How a Tufa Cast Piece Is Made
- Cut and true the stone. A block of tufa is sawn in half and the faces are ground perfectly flat against each other.
- Carve the design — backwards. The piece is carved into one face as a mirror image, working in negative: everything cut away becomes silver.
- Cut the sprue and vents. A funnel-shaped channel carries the pour; fine vent lines let air and gases escape ahead of the metal.
- Bind and pour. The halves are clamped or tied together and molten silver is poured in a single, committed motion. There are no second chances mid-pour.
- Break out and finish. Once cooled, the casting is freed, the sprue is cut away, and the piece is filed, shaped, and finished by hand — often with turquoise set last.
A tufa mold is a consumable thing. The detail softens a little with every pour, and many molds give only a handful of castings — some only one — before the carving is spent.

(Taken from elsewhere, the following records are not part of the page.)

(** A training batch moves parameter [i] of every worker by [lr] times the
    new momentum buffer: the cross-worker mean of this batch's gradients,
    plus [momentum] times the old buffer if there is one; nothing of the
    gradients held before the batch enters. *)
Theorem train_batch_update (n : nat) (ws : list worker) (locals : list grads) :
  length locals = length ws ->
  Forall (fun w => length (grad w) = n) ws ->
  all_defined n locals ->
  exists ws', train_batch ws locals = Ok ws' /\ length ws' = length ws /\
    forall r w w' i p buf,
      ws !! r = Some w -> ws' !! r = Some w' -> i < n ->
      params w !! i = Some p -> momentum_buffer w !! i = Some buf ->
      let b := match buf with
               | None => mean_grad locals i
               | Some b0 => tensor_add (tensor_scale momentum b0) (mean_grad locals i)
               end in
      params w' !! i = Some (tensor_sub p (tensor_scale lr b)) /\
      momentum_buffer w' !! i = Some (Some b) /\
      grad w' !! i = Some (Some (mean_grad locals i)).
Proof.
  intros Hlen Hws Hdef. eexists. split; [apply (train_batch_eq n); assumption|].
  split; [apply length_map|].
  intros r w w' i p buf Hw Hw' Hi Hp Hbuf b.
  rewrite list_lookup_fmap, Hw in Hw'. cbn in Hw'. inversion Hw'; subst w'; clear Hw'.
  assert (HG : synced n locals !! i = Some (Some (mean_grad locals i))).
  { unfold synced. rewrite list_lookup_fmap, lookup_seq_lt by exact Hi. reflexivity. }
  assert (Hs : sgd (params w) (synced n locals) (momentum_buffer w) !! i
               = Some (sgd_param p (Some (mean_grad locals i)) buf)).
  { apply sgd_lookup. eauto 8. }
  cbn [after_batch params momentum_buffer grad].
  rewrite !list_lookup_fmap, Hs. cbn. auto.
Qed.

Lemma train_batch_update_witness :
  exists ws', train_batch (new_group constant_init 2) two_workers_first_batch = Ok ws' /\
              length ws' = 2.
Proof.
  destruct (train_batch_update 1 (new_group constant_init 2) two_workers_first_batch)
    as (ws' & H & Hlen & _).
  - reflexivity.
  - repeat constructor.
  - unfold all_defined, two_workers_first_batch. repeat constructor; eexists; reflexivity.
  - exists ws'. split; [exact H | exact Hlen].
Defined.

Lemma tensor_sub_lookup (p s : tensor) (j : nat) (y : Q) :
  tensor_sub p s !! j = Some y ->
  exists x d, p !! j = Some x /\ s !! j = Some d /\ y = Qminus x d.
Proof.
  unfold tensor_sub. intros H. apply lookup_zip_with_Some in H as (x & d & -> & Hx & Hd).
  eauto.
Qed.

(** Gradient averaging does not bring workers together: two workers with the
    same momentum buffers leave a training batch with the same buffers and
    with exactly the difference between their parameters they entered with
    (entry by entry, as rationals). *)
Theorem train_batch_keeps_differences (n : nat) (ws : list worker) (locals : list grads) :
  length locals = length ws ->
  Forall (fun w => length (grad w) = n) ws ->
  all_defined n locals ->
  exists ws', train_batch ws locals = Ok ws' /\
    forall r1 r2 w1 w2 w1' w2',
      ws !! r1 = Some w1 -> ws !! r2 = Some w2 ->
      ws' !! r1 = Some w1' -> ws' !! r2 = Some w2' ->
      momentum_buffer w1 = momentum_buffer w2 ->
      length (params w1) = length (params w2) ->
      momentum_buffer w1' = momentum_buffer w2' /\
      forall i j p1 p2 p1' p2' x1 x2 y1 y2,
        params w1 !! i = Some p1 -> params w2 !! i = Some p2 ->
        params w1' !! i = Some p1' -> params w2' !! i = Some p2' ->
        p1 !! j = Some x1 -> p2 !! j = Some x2 ->
        p1' !! j = Some y1 -> p2' !! j = Some y2 ->
        Qeq (Qminus y1 y2) (Qminus x1 x2).
Proof.
  intros Hlen Hws Hdef. eexists. split; [apply (train_batch_eq n); assumption|].
  intros r1 r2 w1 w2 w1' w2' H1 H2 H1' H2' Hbuf Hplen.
  rewrite list_lookup_fmap, H1 in H1'. cbn in H1'. inversion H1'; subst w1'; clear H1'.
  rewrite list_lookup_fmap, H2 in H2'. cbn in H2'. inversion H2'; subst w2'; clear H2'.
  generalize (synced n locals). intros G. cbn [after_batch params momentum_buffer]. split.
  - rewrite <- Hbuf. generalize (momentum_buffer w1). intros bufs.
    revert Hplen. generalize (params w1), (params w2). clear.
    intros ps1. revert G bufs. induction ps1 as [|p1 ps1 IH]; intros G bufs [|p2 ps2] Hl;
      try discriminate; [reflexivity|].
    destruct G as [|g G]; [reflexivity|]. destruct bufs as [|b bufs]; [reflexivity|].
    cbn [sgd map]. f_equal.
    + destruct g; reflexivity.
    + apply IH. simpl in Hl. lia.
  - intros i j p1 p2 p1' p2' x1 x2 y1 y2 Hp1 Hp2 Hp1' Hp2' Hx1 Hx2 Hy1 Hy2.
    rewrite list_lookup_fmap in Hp1', Hp2'.
    destruct (sgd (params w1) G (momentum_buffer w1) !! i) as [r1'|] eqn:E1; [|discriminate].
    destruct (sgd (params w2) G (momentum_buffer w2) !! i) as [r2'|] eqn:E2; [|discriminate].
    apply sgd_lookup in E1 as (q1 & g1 & b1 & Hq1 & Hg1 & Hb1 & ->).
    apply sgd_lookup in E2 as (q2 & g2 & b2 & Hq2 & Hg2 & Hb2 & ->).
    rewrite Hbuf in Hb1.
    assert (g1 = g2) by congruence. assert (b1 = b2) by congruence. subst g2 b2.
    assert (q1 = p1) by congruence. assert (q2 = p2) by congruence. subst q1 q2.
    cbn in Hp1', Hp2'. inversion Hp1'; subst p1'; clear Hp1'.
    inversion Hp2'; subst p2'; clear Hp2'.
    destruct g1 as [d|]; cbn [sgd_param fst] in Hy1, Hy2.
    + apply tensor_sub_lookup in Hy1 as (x1' & d1 & Hx1' & Hd1 & ->).
      apply tensor_sub_lookup in Hy2 as (x2' & d2 & Hx2' & Hd2 & ->).
      assert (x1' = x1) by congruence. assert (x2' = x2) by congruence.
      assert (d1 = d2) by congruence. subst. ring.
    + assert (y1 = x1) by congruence. assert (y2 = x2) by congruence. subst. reflexivity.
Qed.

Lemma train_batch_keeps_differences_witness :
  exists ws', train_batch (new_group seeded_init 2) two_workers_first_batch = Ok ws'.
Proof.
  destruct (train_batch_keeps_differences 1 (new_group seeded_init 2) two_workers_first_batch)
    as (ws' & H & _).
  - reflexivity.
  - repeat constructor.
  - unfold all_defined, two_workers_first_batch. repeat constructor; eexists; reflexivity.
  - exists ws'. exact H.
Defined.

(** Ranks 0 and 1 start one apart and stay one apart. *)
Example train_batch_rank_seeded_workers :
  (ws' <- train_batch (new_group seeded_init 2) two_workers_first_batch ;;
   Ok (map params ws'))
  = Ok [ [[-6 # 200]] ; [[194 # 200]] ]%Q.
Proof. reflexivity. Qed.

(** ** Whole epochs *)

Lemma after_batches_consistent (Gs : list grads) (ws : list worker) :
  consistent ws -> consistent (map (after_batches Gs) ws).
Proof.
  revert ws. induction Gs as [|G Gs IH]; intros ws H.
  - unfold after_batches. cbn [foldl]. rewrite map_id. exact H.
  - replace (map (after_batches (G :: Gs)) ws)
      with (map (after_batches Gs) (map (after_batch G) ws))
      by (rewrite map_map; reflexivity).
    apply IH. apply after_batch_consistent. exact H.
Qed.

Lemma epoch_eq (n : nat) (ws : list worker)
    (d : list (list grads) * list (list (list scored))) :
  Forall (fun w => length (grad w) = n) ws -> epoch_data_ok n (length ws) d ->
  epoch ws (fst d) (snd d)
  = Ok (zip_with (fun w vl => log_ops (validation_ops w vl) w)
                 (map (after_batches (map (synced n) (fst d))) ws) (snd d)).
Proof.
  intros Hws (Htl & Hvl & Hne). unfold epoch.
  rewrite (train_batches_eq n) by assumption. cbn [bind].
  destruct (validation_sync_Ok _ Hne) as (ts & ->). reflexivity.
Qed.

Lemma epoch_consistent (n : nat) (ws ws' : list worker)
    (d : list (list grads) * list (list (list scored))) :
  Forall (fun w => length (grad w) = n) ws -> epoch_data_ok n (length ws) d ->
  consistent ws -> epoch ws (fst d) (snd d) = Ok ws' -> consistent ws'.
Proof.
  intros Hws Hd Hc He. rewrite (epoch_eq n ws d Hws Hd) in He. inversion He; subst ws'.
  pose proof (after_batches_consistent (map (synced n) (fst d)) ws Hc) as Hc'.
  intros r1 r2 w1 w2 H1 H2.
  apply lookup_zip_with_Some in H1 as (v1 & vl1 & -> & H1 & _).
  apply lookup_zip_with_Some in H2 as (v2 & vl2 & -> & H2 & _).
  apply (Hc' r1 r2 v1 v2 H1 H2).
Qed.

Lemma epochs_consistent (n K : nat) (es : list nat) (ws : list worker)
    (data : nat -> list (list grads) * list (list (list scored))) :
  length ws = K -> Forall (fun w => length (grad w) = n) ws ->
  (forall e, In e es -> epoch_data_ok n K (data e)) ->
  consistent ws ->
  exists ws', epochs ws es data = Ok ws' /\ consistent ws'.
Proof.
  revert ws. induction es as [|e es IH]; intros ws HK Hws Hd Hc.
  - exists ws. split; [reflexivity | exact Hc].
  - cbn [epochs].
    destruct (epoch_facts n K ws (data e) HK Hws (Hd e (or_introl eq_refl)))
      as (ws1 & He & HK1 & Hws1 & _).
    assert (Hc1 : consistent ws1).
    { eapply (epoch_consistent n ws ws1 (data e)); eauto. rewrite HK. apply Hd. left. reflexivity. }
    rewrite He. cbn [bind].
    apply (IH ws1 HK1 Hws1 (fun e' He' => Hd e' (or_intror He')) Hc1).
Qed.

(** Workers that enter the ten epochs with equal parameters and optimizer
    state leave them with equal parameters and optimizer state: nothing in
    the training or validation loop makes them diverge. *)
Theorem run_training_epochs_consistent (n K : nat) (ws : list worker)
    (data : nat -> list (list grads) * list (list (list scored))) :
  length ws = K -> Forall (fun w => length (grad w) = n) ws ->
  (forall e, e < 10 -> epoch_data_ok n K (data e)) ->
  consistent ws ->
  exists ws', run_training_epochs ws data = Ok ws' /\ consistent ws'.
Proof.
  intros HK Hws Hd Hc. apply (epochs_consistent n K); try assumption.
  intros e He. apply Hd. apply in_seq in He. lia.
Qed.

Lemma run_training_epochs_consistent_witness :
  consistent (new_group constant_init 2) /\
  exists ws', run_training_epochs (new_group constant_init 2) two_workers_data = Ok ws' /\
              consistent ws'.
Proof.
  assert (Hc : consistent (new_group constant_init 2)).
  { intros r1 r2 w1 w2 H1 H2.
    apply new_group_lookup in H1 as [_ ->]. apply new_group_lookup in H2 as [_ ->].
    split; reflexivity. }
  split; [exact Hc|].
  apply (run_training_epochs_consistent 1 2 (new_group constant_init 2) two_workers_data).
  - reflexivity.
  - repeat constructor.
  - intros e _. unfold epoch_data_ok, two_workers_data, two_workers_first_batch, all_defined.
    simpl. repeat split; repeat constructor; try (eexists; reflexivity); discriminate.
  - exact Hc.
Defined.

When the mold is done, that design is done.
Like a Fingerprint
Each piece made with tufa inherits a natural texture and grit from the stone — like a fingerprint, unrepeatable from cast to cast. That surface can be easily filed and polished away, but we think preserving it gives each piece its own story: married to the earth from which all of these materials originally came.
Tufa Casting vs. Sand Casting
The two are often confused, and they're related — both pour silver into a hand-made mold. But sand casting packs fine sand around an existing pattern, so the same pattern can produce mold after mold. Tufa casting has no pattern at all: the design exists only as a carving in the stone, the mold wears out, and the texture of the ash is printed into the metal. Sand casting copies. Tufa casting originates.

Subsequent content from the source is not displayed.